In quel documento, Caterina apprende che aveva avuto non solo gravi problemi di salute dopo l'affido, ma anche che la madre naturale era venuta a cercarla al brefotrofio per riportarla a casa, essendosi nel frattempo sposata.

In quegli anni, le madri avevano solamente due anni per tornare all'istituto a riprendersi il figlio, nel caso in cui questo non fosse già stato adottato, ma per la mamma di Caterina era troppo tardi: la bambina era già in adozione. La madre non riuscì mai più a rivederla. Sapere che era stata cercata, e quindi voluta, è stata la molla decisiva che ha spinto Caterina a insistere nel suo cammino di ricerca.

Dopo una lunga serie di incontri con varie persone, telefonate e spostamenti, scopre che il luogo di nascita della madre, è una cittadina del Sud.
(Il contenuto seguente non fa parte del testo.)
Section roundtrip.
Context `{LawfulJson} `{LawfulLz4}.

Lemma to_data_form {W} i (w : W) n out :
  compress_data_v0 (json_bytes i) = Some (n, out) -> 0 < n ->
  exists enc,
    encode_varbyte (to_uint32 (Z.of_nat (String.length (json_bytes i)))) (String zero "") =
      Some (String zero "" +:+ enc) /\
    to_data i "" w = Done (Store.OK, (String zero "" +:+ enc) +:+ out) w.
Proof.
  intros Hc Hn. pose proof (compress_data_v0_inverse _ _ _ Hc Hn) as [Hl _].
  pose proof (Z.mod_pos_bound (Z.of_nat (String.length (json_bytes i))) (2 ^ 32) ltac:(lia)).
  destruct (encode_varbyte_total (to_uint32 (Z.of_nat (String.length (json_bytes i))))
              (String zero "")) as (d & Hd & enc & -> & _); [unfold to_uint32; lia|].
  exists enc. split; [done|]. unfold to_data. fold (json_bytes i). rewrite Hc.
  rewrite (proj2 (Z.eqb_neq n 0)), (proj2 (Z.ltb_ge n 0)) by lia.
  change ("" +:+ String zero "") with (String zero "").
  unfold encode_varbyte. rewrite Hd. rewrite <- Hl, Nat2Z.id, substring_all. done.
Qed.
(** The CAS of the IRS is good for the store it came from; no store has the
    null pointer. *)
Definition get_impu_for_store (i : Irs) (s : nat) : IO W (option Impu) :=
  if bool_decide (_store i = Some s) then
    o <- create_impu i (_cas i) (_store i) ;; ret (Some o)
  else ret None.

Definition update_from_impu_from_store (i : Irs) (b : ImpuBase) (d : DefaultData) : IO W Irs :=
  let state := if _registration_state_set i then _registration_state i
               else registration_state d in
  let text := if _ims_sub_xml_set i then _ims_sub_xml i else service_profile d in
  let addrs := if _charging_addresses_set i then _charging_addresses i
               else charging_addresses d in
  let i := mkIrs (_default_impu i) (_store i) (_cas i) (_ttl i) (_refreshed i) (_existing i)
             (merge_data_sets (_impis i) (impis d)) (_associated_impus i)
             text (_ims_sub_xml_set i) addrs (_charging_addresses_set i)
             state (_registration_state_set i) in
  if _refreshed i then
    ret (with_associated_impus
           (fun data => fold_left (fun m k => map_emplace m k State.DELETED)
                          (associated_impus d) data) i)
  else
    now <- time_int ;;
    ret (with_associated_impus (fun data => merge_data_sets data (associated_impus d))
           (with_ttl (to_int32 (expiry b - now)) i)).
End records.

(** ** How the tracking behaves *)

Lemma set_element_find ig d e k :
  map_find (set_element ig d e) k =
  if String.eqb e k && negb (String.eqb e ig) then
    match map_find d k with
    | None | Some State.DELETED => Some State.ADDED
    | Some s => Some s
    end
  else map_find d k.
Proof.
  unfold set_element. destruct (String.eqb_spec e ig) as [->|]; [by rewrite andb_false_r|].
  rewrite andb_true_r. destruct (String.eqb_spec e k) as [->|Hne].
  - destruct (map_find d k) as [[]|] eqn:E; rewrite ?map_find_set_eq, ?E; done.
  - destruct (map_find d e) as [[]|]; rewrite ?map_find_set_ne by done; done.
Qed.

Lemma set_elements_fold_find ig l d k :
  map_find (fold_left (set_element ig) l d) k =
  if in_vector k l && negb (String.eqb k ig) then
    match map_find d k with
    | None | Some State.DELETED => Some State.ADDED
    | Some s => Some s
    end
  else map_find d k.
Proof.
  revert d. induction l as [|e l IH]; intros d; simpl; [done|].
  rewrite IH, set_element_find, (String.eqb_sym k e).
  destruct (String.eqb_spec e k) as [->|]; simpl; [|done].
  destruct (negb (String.eqb k ig)); rewrite ?andb_false_r; [|done].
  destruct (in_vector k l); simpl; by destruct (map_find d k) as [[]|].
Qed.

Lemma set_elements_find u d ig k :
  map_find (set_elements u d ig) k =
  if in_vector k u then
    if String.eqb k ig then map_find d k
    else match map_find d k with
         | None | Some State.DELETED => Some State.ADDED
         | Some s => Some s
         end
  else const State.DELETED <$> map_find d k.
Proof.
  unfold set_elements. rewrite set_elements_fold_find, map_find_update.
  destruct (in_vector k u); simpl; [|by destruct (map_find d k)].
  by destruct (String.eqb k ig), (map_find d k) as [[]|].
Qed.

Lemma merge_fold_find l d k :
  map_find (fold_left merge_element l d) k =
  match map_find d k with
  | Some s => Some s
  | None => if in_vector k l then Some State.UNCHANGED else None
  end.
Proof.
  revert d. induction l as [|e l IH]; intros d; simpl; [by destruct (map_find d k)|].
  rewrite IH. unfold merge_element. rewrite (String.eqb_sym k e).
  destruct (map_find d e) eqn:E; rewrite ?map_find_set;
    destruct (String.eqb_spec e k) as [->|]; simpl; rewrite ?E; try done.
Qed.

Lemma merge_data_sets_find d a k :
  map_find (merge_data_sets d a) k =
  match map_find d k with
  | None => if in_vector k a then Some State.UNCHANGED else None
  | Some State.UNCHANGED => Some (if in_vector k a then State.UNCHANGED else State.DELETED)
  | Some s => Some s
  end.
Proof.
  unfold merge_data_sets. rewrite map_find_update, merge_fold_find.
  destruct (map_find d k) as [[]|], (in_vector k a); done.
Qed.

Lemma fold_emplace_find l (d : Data) s k :
  map_find (fold_left (fun m k => map_emplace m k s) l d) k =
  match map_find d k with
  | Some v => Some v
  | None => if in_vector k l then Some s else None
  end.
Proof.
  revert d. induction l as [|e l IH]; intros d; simpl; [by destruct (map_find d k)|].
  rewrite IH, map_find_emplace, (String.eqb_sym k e).
  destruct (map_find d k); [done|]. by destruct (String.eqb e k).
Qed.
(* ===== verification/HssCache.v ===== *)
(** * The interface of a cache

    [HssCache] of [include/hss_cache.h] as a class: what the cache processor and
    the tasks above it call.  Its contract, which the comments of that file and
    of [include/hss_cache_processor.h] give, is the class [LawfulHssCache]: a
    read that succeeds gives its result, and a write calls the progress callback
    once when it succeeds and never otherwise.  [MemcachedCache] is a lawful
    instance. *)

From Stdlib Require Import String ZArith Lia.
From stdpp Require Import base list strings option.
From S2P Require Import Prelude StdMap Types Env Concrete ImpuStore XmlUtils Irs MemcachedCache CacheProgress.
Open Scope Z_scope.

Class HssCache (W : Type) := {
  cache_get_irs_for_impu : string -> IO W (Store.Status * option Irs);
  cache_get_irss_for_impis : list string -> IO W (Store.Status * list Irs);
  cache_get_irss_for_impus : list string -> IO W (Store.Status * list Irs);
  cache_put_irs : Irs -> IO W unit -> IO W (Store.Status * Irs);
  cache_delete_irs : Irs -> IO W unit -> IO W (Store.Status * Irs);
  cache_delete_irss : list Irs -> IO W unit -> IO W (Store.Status * list Irs);
  cache_get_ims_subscription : string -> IO W (Store.Status * option (std_map Irs));
  cache_put_ims_subscription :
    std_map Irs -> IO W unit -> IO W (Store.Status * std_map Irs)
}.

(** A progress callback whose calls can be counted. *)
Class ProgressCallback (W : Type) := {
  progress_cb : IO W unit;
  progress_calls : W -> nat;
  progress_cb_called : forall w, exists w',
    progress_cb w = Done tt w' /\ progress_calls w' = S (progress_calls w)
}.

(** A write with the callback that ends as [r]. *)
Definition called_on_success {W A} `{ProgressCallback W}
    (write : IO W unit -> IO W (Store.Status * A)) : Prop :=
  forall w st a w', write progress_cb w = Done (st, a) w' ->
    progress_calls w' = (progress_calls w + if status_eqb st Store.OK then 1 else 0)%nat.

Definition found_on_success {W A} (read : IO W (Store.Status * option A)) : Prop :=
  forall w st o w', read w = Done (st, o) w' -> st = Store.OK -> exists a, o = Some a.

Class LawfulHssCache (W : Type) `{HssCache W} `{ProgressCallback W} := {
  get_irs_found : forall impu, found_on_success (cache_get_irs_for_impu impu);
  get_subscription_found : forall impi, found_on_success (cache_get_ims_subscription impi);
  put_irs_called : forall irs, called_on_success (cache_put_irs irs);
  delete_irs_called : forall irs, called_on_success (cache_delete_irs irs);
  delete_irss_called : forall irss, called_on_success (cache_delete_irss irss);
  put_subscription_called : forall sub, called_on_success (cache_put_ims_subscription sub)
}.

(** ** [MemcachedCache] *)

Definition memcached_cache {W} `{ImpuStoreOps W} (fuel local_store : nat)
    (remote_stores : list nat) : HssCache W := {|
  cache_get_irs_for_impu := get_implicit_registration_set_for_impu local_store remote_stores;
  cache_get_irss_for_impis := fun impis =>
    get_implicit_registration_sets_for_impis local_store remote_stores impis [];
  cache_get_irss_for_impus := fun impus =>
    get_implicit_registration_sets_for_impus local_store remote_stores impus [];
  cache_put_irs := put_implicit_registration_set fuel local_store remote_stores;
  cache_delete_irs := delete_implicit_registration_set fuel local_store remote_stores;
  cache_delete_irss := delete_implicit_registration_sets fuel local_store remote_stores;
  cache_get_ims_subscription := get_ims_subscription local_store remote_stores;
  cache_put_ims_subscription := put_ims_subscription fuel local_store remote_stores
|}.

Lemma memcached_get_irs_found {W} `{ImpuStoreOps W} ls rs impu :
  found_on_success (get_implicit_registration_set_for_impu (W := W) ls rs impu).
Proof.
  unfold get_implicit_registration_set_for_impu. intros w st o w' Hd E0. subst st.
  apply bind_inv in Hd as ([st1 d1] & w1 & _ & Hd).
  apply bind_inv in Hd as ([st2 d2] & w2 & _ & Hd).
  destruct (status_eqb st2 Store.OK) eqn:E.
  - apply bind_inv in Hd as (p & w3 & _ & Hd). destruct p as [b d|b a]; [|done].
    apply bind_inv in Hd as (now & w4 & _ & Hd). injection Hd as _ <- _. eauto.
  - injection Hd as -> _ _. by rewrite status_eqb_refl in E.
Qed.

Lemma memcached_subscription_found {W} `{ImpuStoreOps W} ls rs impi :
  found_on_success (get_ims_subscription (W := W) ls rs impi).
Proof.
  unfold get_ims_subscription. intros w st o w' Hd E0. subst st.
  apply bind_inv in Hd as ([st1 m1] & w1 & _ & Hd).
  destruct (status_eqb st1 Store.OK) eqn:E1; [|injection Hd as -> _ _; by rewrite status_eqb_refl in E1].
  apply bind_inv in Hd as (m & w2 & _ & Hd). apply bind_inv in Hd as ([st2 irss] & w3 & _ & Hd).
  destruct (status_eqb st2 Store.OK) eqn:E2; [injection Hd as _ <- _; eauto|].
  injection Hd as -> _ _. by rewrite status_eqb_refl in E2.
Qed.

Section memcached.
Context {W : Type} `{ImpuStoreOps W}.

(** The calls of the callback in a log. *)
Definition is_progress (e : event) : bool := match e with Progress => true | Access _ => false end.

Definition calls_in (log : list event) : nat := length (List.filter is_progress log).

#[export] Program Instance logged_callback : ProgressCallback (@logged W) := {|
  progress_cb := progress;
  progress_calls := fun wl => calls_in (snd wl)
|}.
Next Obligation.
  intros [w log]. eexists. split; [reflexivity|]. unfold calls_in. cbn [snd].
  rewrite List.filter_app, length_app. simpl. lia.
Qed.

Lemma calls_app l1 l2 : calls_in (l1 ++ l2) = (calls_in l1 + calls_in l2)%nat.
Proof. unfold calls_in. by rewrite List.filter_app, length_app. Qed.

Lemma calls_none (P : event -> Prop) l :
  (forall e, P e -> e <> Progress) -> Forall P l -> calls_in l = 0%nat.
Proof.
  intros HP. unfold calls_in. induction 1 as [|e l He Hl IH]; [done|]. simpl.
  destruct e; [done|]. by destruct (HP _ He).
Qed.

Lemma contract_calls ls rs before after st :
  progress_contract ls rs before after st ->
  calls_in after = (calls_in before + if status_eqb st Store.OK then 1 else 0)%nat.
Proof.
  intros (l1 & l2 & -> & H1 & H2). rewrite !calls_app, (calls_none (only ls) l1); [|by intros e ->|done].
  destruct (status_eqb st Store.OK); [|done].
  change (Progress :: l2) with ([Progress] ++ l2).
  rewrite calls_app, (calls_none (fun e => exists r, r ∈ rs /\ e = Access r) l2); [done| |done].
  by intros e (r & _ & ->).
Qed.

#[export] Instance memcached_lawful fuel ls rs :
  LawfulHssCache (@logged W) (H := memcached_cache fuel ls rs).
Proof.
  split.
  - intros impu. apply memcached_get_irs_found.
  - intros impi. apply memcached_subscription_found.
  - intros irs w st a w' E. eapply contract_calls, put_irs_log. exact E.
  - intros irs w st a w' E. eapply contract_calls, delete_irs_log. exact E.
  - intros irss w st a w' E. eapply contract_calls, perform_log; [|exact E].
    intros. apply touches_delete_irss.
  - intros sub w st a w' E. eapply contract_calls, perform_log; [|exact E].
    intros. apply touches_put_sub.
Qed.
End memcached.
Sempre grazie alla sua tenacia, in modo quasi casuale è riuscita a conoscere il nome e il cognome della madre e di colui che ne divenne il marito.

Dopo un'estenuante ricerca, Caterina ritrova sua madre nel giorno esatto del settimo anniversario della sua morte, e la raggiunge al Sud dove le porterà una rosa rossa: il fiore preferito della madre. «Mi dispiace molto di essere arrivata troppo tardi - prosegue -, volevo ringraziarla per avermi dato la vita».

Ma Maria, non ha dato solo la vita a Caterina, le ha donato anche sei fratelli che, con loro padre, l'hanno accolta con gioia e affetto, perché sapevano che la mamma aveva cercato questa figlia per tutta la vita. Caterina durante le sue ricerche si era rivolta anche all'associazione «Faegn: figli adottivi e genitori naturali», ricevendo consigli sulla strada più utile da percorrere.

E Caterina ha aiutato un'altra persona adottiva a ritrovare i suoi genitori. «Mi sono sentita appagata perché solo se si vive un'esperienza diretta, si è in grado di capire e di dare aiuto». Ora Caterina vive sempre ad Albino, pesa 64 chili in meno rispetto a qualche anno fa, ha sei fratelli in più, una foto della madre alla quale assomiglia moltissimo e tanta più coscienza di se stessa. La sua esistenza è cambiata totalmente.